I'm sorry for an omission. I posted a link to the Oriental Institute at the University of Chicago's Dictionary of Demotic Egyptian, now available online. A great many other media (The New York Times, BBC, etc.) did the same, usually trying to link Demotic to something their readers might have heard of ("one of the languages on the Rosetta stone," "Cleopatra would have known it,"), etc. I did about the same amount of explication that they did.
But then, I may have forgotten my audience. This is a blog where my three-part "Why did Aramaic survive while Coptic is only a liturgical language?" series (here, here, and here) was in response to a question from a commenter on the blog. (And after all, Demotic evolved into Coptic by adopting the Greek alphabet, with a few Demotic characters, but they are two phases of the Egyptian language.) I realize I have ill-served those of my readers whose first response may have been, "first dictionary of Demotic Egyptian, great. But how am I going to learn to actually speak Demotic if I don't have a decent grammar to use with the dictionary? What if time travelers abduct me and drop me in Ptolemaic Alexandria tomorrow?" For those of you hoping to be able to converse with Cleopatra, I was neglectful.

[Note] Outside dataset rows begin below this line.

(** * uart-bluetooth: energy-mode arbiter, event scheduler and I2C state machine

    A shallow embedding of [sleep_routines.c], [scheduler.c] and [i2c.c]
    (with the types of [i2c.h]) and the properties of the design
    specification that concern them.

    Conventions of the embedding:
    - a [uint32_t] is a [Z] in [0, 2^32); arithmetic that can leave the range
      is wrapped with [wrap32] where the C code wraps;
    - an [int] is a [Z] in [[INT_MIN, INT_MAX]]; leaving the range is
      undefined behaviour and ends the run with [Undefined];
    - C functions that mutate file-level statics are computations in a
      state-and-failure monad [M S A] over the statics they touch;
    - [EFM_ASSERT(e)] (em_assert.h, with DEBUG_EFM) parks the processor in
      [assertEFM] for ever when [e] is false: the run ends with [AssertFail];
    - writes to memory-mapped peripheral registers and calls that leave the
      driver are recorded, in program order, in an observation log. *)

From Stdlib Require Import ZArith Lia Bool List.
From stdpp Require Import base list.
Import ListNotations.

Local Open Scope Z_scope.

(** ** Machine integers *)

Definition wrap32 (z : Z) : Z := z mod 2 ^ 32.
Definition INT_MAX : Z := 2 ^ 31 - 1.
Definition INT_MIN : Z := - 2 ^ 31.

(** ** Outcomes and the state-and-failure monad *)

Inductive outcome (S A : Type) : Type :=
| Done (a : A) (s : S)   (* the call returned [a], leaving the statics [s] *)
| AssertFail             (* an EFM_ASSERT failed *)
| Spin                   (* a busy-wait loop that only an interrupt can end *)
| Undefined.             (* undefined behaviour of C *)

Arguments Done {S A} a s.
Arguments AssertFail {S A}.
Arguments Spin {S A}.
Arguments Undefined {S A}.

Definition M (S A : Type) : Type := S -> outcome S A.

Definition ret {S A} (a : A) : M S A := fun s => Done a s.

Definition bind {S A B} (m : M S A) (k : A -> M S B) : M S B :=
  fun s =>
    match m s with
    | Done a s' => k a s'
    | AssertFail => AssertFail
    | Spin => Spin
    | Undefined => Undefined
    end.

Definition get {S} : M S S := fun s => Done s s.
Definition put {S} (s : S) : M S unit := fun _ => Done tt s.
Definition undefined {S A} : M S A := fun _ => Undefined.
Definition spin {S A} : M S A := fun _ => Spin.

Definition EFM_ASSERT {S} (e : bool) : M S unit :=
  fun s => if e then Done tt s else AssertFail.

(** Run a computation over a component [T] of the statics [S]. *)
Definition zoom {S T A} (prj : S -> T) (upd : T -> S -> S) (m : M T A) : M S A :=
  fun s =>
    match m (prj s) with
    | Done a t => Done a (upd t s)
    | AssertFail => AssertFail
    | Spin => Spin
    | Undefined => Undefined
    end.

Declare Scope monad_scope.
Delimit Scope monad_scope with monad.
Notation "'do' x <- m ; k" := (bind m (fun x => k))
  (at level 10, x name, m at level 100, k at level 200) : monad_scope.
Notation "m >> k" := (bind m (fun _ => k))
  (at level 90, right associativity) : monad_scope.
Local Open Scope monad_scope.

(** An [int] result: out of range is signed overflow. *)
Definition int_result {S} (z : Z) : M S Z :=
  if (INT_MIN <=? z) && (z <=? INT_MAX) then ret z else undefined.

(** ** sleep_routines.c *)

(** Modelled from the spec: sleep_routines.h is not among the sources.  The
    energy modes index [lowest_energy_modes] "shallowest to deepest", EM0
    first, as the cascade of [enter_sleep] reads them. *)
Definition EM0 : nat := 0.
Definition EM1 : nat := 1.
Definition EM2 : nat := 2.
Definition EM3 : nat := 3.
Definition EM4 : nat := 4.

(** The low-power transitions of emlib that [enter_sleep] can issue. *)
Inductive emu_call : Type :=
| EMU_EnterEM1
| EMU_EnterEM2 (restore : bool)
| EMU_EnterEM3 (restore : bool).

Module Sleep.

(** [lowest_energy_modes[EM]] as an rvalue and as an lvalue; an index past
    the end of the array is undefined behaviour. *)
Definition load (EM : nat) : M (list Z) Z :=
  fun v => match v !! EM with Some c => Done c v | None => Undefined end.

Definition store (EM : nat) (c : Z) : M (list Z) unit :=
  fun v => match v !! EM with Some _ => Done tt (<[EM:=c]> v) | None => Undefined end.

Section Arbiter.

(** [MAX_ENERGY_MODES] is a macro of sleep_routines.h; the array
    [static int lowest_energy_modes[MAX_ENERGY_MODES]] is a [list Z] of that
    length. *)
Variable MAX_ENERGY_MODES : nat.

(** [for(int i = 0; i < MAX_ENERGY_MODES - 1; i++) lowest_energy_modes[i] = 0;] *)
Fixpoint sleep_open_loop (iterations i : nat) : M (list Z) unit :=
  match iterations with
  | O => ret tt
  | S n => store i 0 >> sleep_open_loop n (S i)
  end.

Definition sleep_open : M (list Z) unit :=
  sleep_open_loop (MAX_ENERGY_MODES - 1) 0.

Definition sleep_block_mode (EM : nat) : M (list Z) unit :=
  do c <- load EM;
  do c' <- int_result (c + 1);
  store EM c' >>
  EFM_ASSERT (c' <? 5).

Definition sleep_unblock_mode (EM : nat) : M (list Z) unit :=
  do c <- load EM;
  do c' <- int_result (c - 1);
  store EM c' >>
  EFM_ASSERT (0 <=? c').

Definition enter_sleep : M (list Z) (option emu_call) :=
  do c0 <- load EM0;
  if 0 <? c0 then ret None else
  do c1 <- load EM1;
  if 0 <? c1 then ret None else
  do c2 <- load EM2;
  if 0 <? c2 then ret (Some EMU_EnterEM1) else
  do c3 <- load EM3;
  if 0 <? c3 then ret (Some (EMU_EnterEM2 true)) else
  ret (Some (EMU_EnterEM3 true)).

(** [while(i < MAX_ENERGY_MODES)]: at most [MAX_ENERGY_MODES - i] rounds. *)
Fixpoint current_block_loop (rounds i : nat) : M (list Z) nat :=
  match rounds with
  | O => ret (MAX_ENERGY_MODES - 1)%nat
  | S n =>
      do c <- load i;
      if c =? 0 then current_block_loop n (S i) else ret i
  end.

Definition current_block_energy_mode : M (list Z) nat :=
  current_block_loop MAX_ENERGY_MODES 0.

End Arbiter.

End Sleep.

(** ** scheduler.c *)

Module Scheduler.

(** The static [unsigned int event_scheduled] is the state. *)

Definition scheduler_open : M Z unit := put 0.

Definition add_scheduled_event (event : Z) : M Z unit :=
  do es <- get; put (Z.lor es event).

Definition remove_scheduled_event (event : Z) : M Z unit :=
  do es <- get; put (Z.land es (wrap32 (Z.lnot event))).

Definition get_scheduled_events : M Z Z := get.

End Scheduler.

(** ** i2c.h *)

(** [#define I2C_EM_BLOCK EM2] *)
Definition I2C_EM_BLOCK : nat := EM2.

(** An [I2C_TypeDef *]: the two controllers of the part, or any other
    address. *)
Inductive I2C_TypeDef : Type := I2C0 | I2C1 | I2C_elsewhere.

Inductive OPERATION_MODE : Type := write | read.

Definition OPERATION_MODE_value (m : OPERATION_MODE) : Z :=
  match m with write => 0 | read => 1 end.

I may have failed you, but the Oriental Institute at U. Chicago has not. Egyptologist Janet H. Johnson, longtime Editor of the Dictionary (and whom I knew many years ago when she and Donald Whitcomb were digging the port of Quseir in Egypt), has also written Thus Wrote 'Onchsheshonqy - An Introductory Grammar of Demotic.
Once again, through the generosity of The Oriental Institute, the text is available online as a .pdf.
So now you have pretty much all you need to teach yourself Demotic. Except maybe tapes to show you how to pronounce 'Onchsheshonqy. Seriously, though, I want a copy.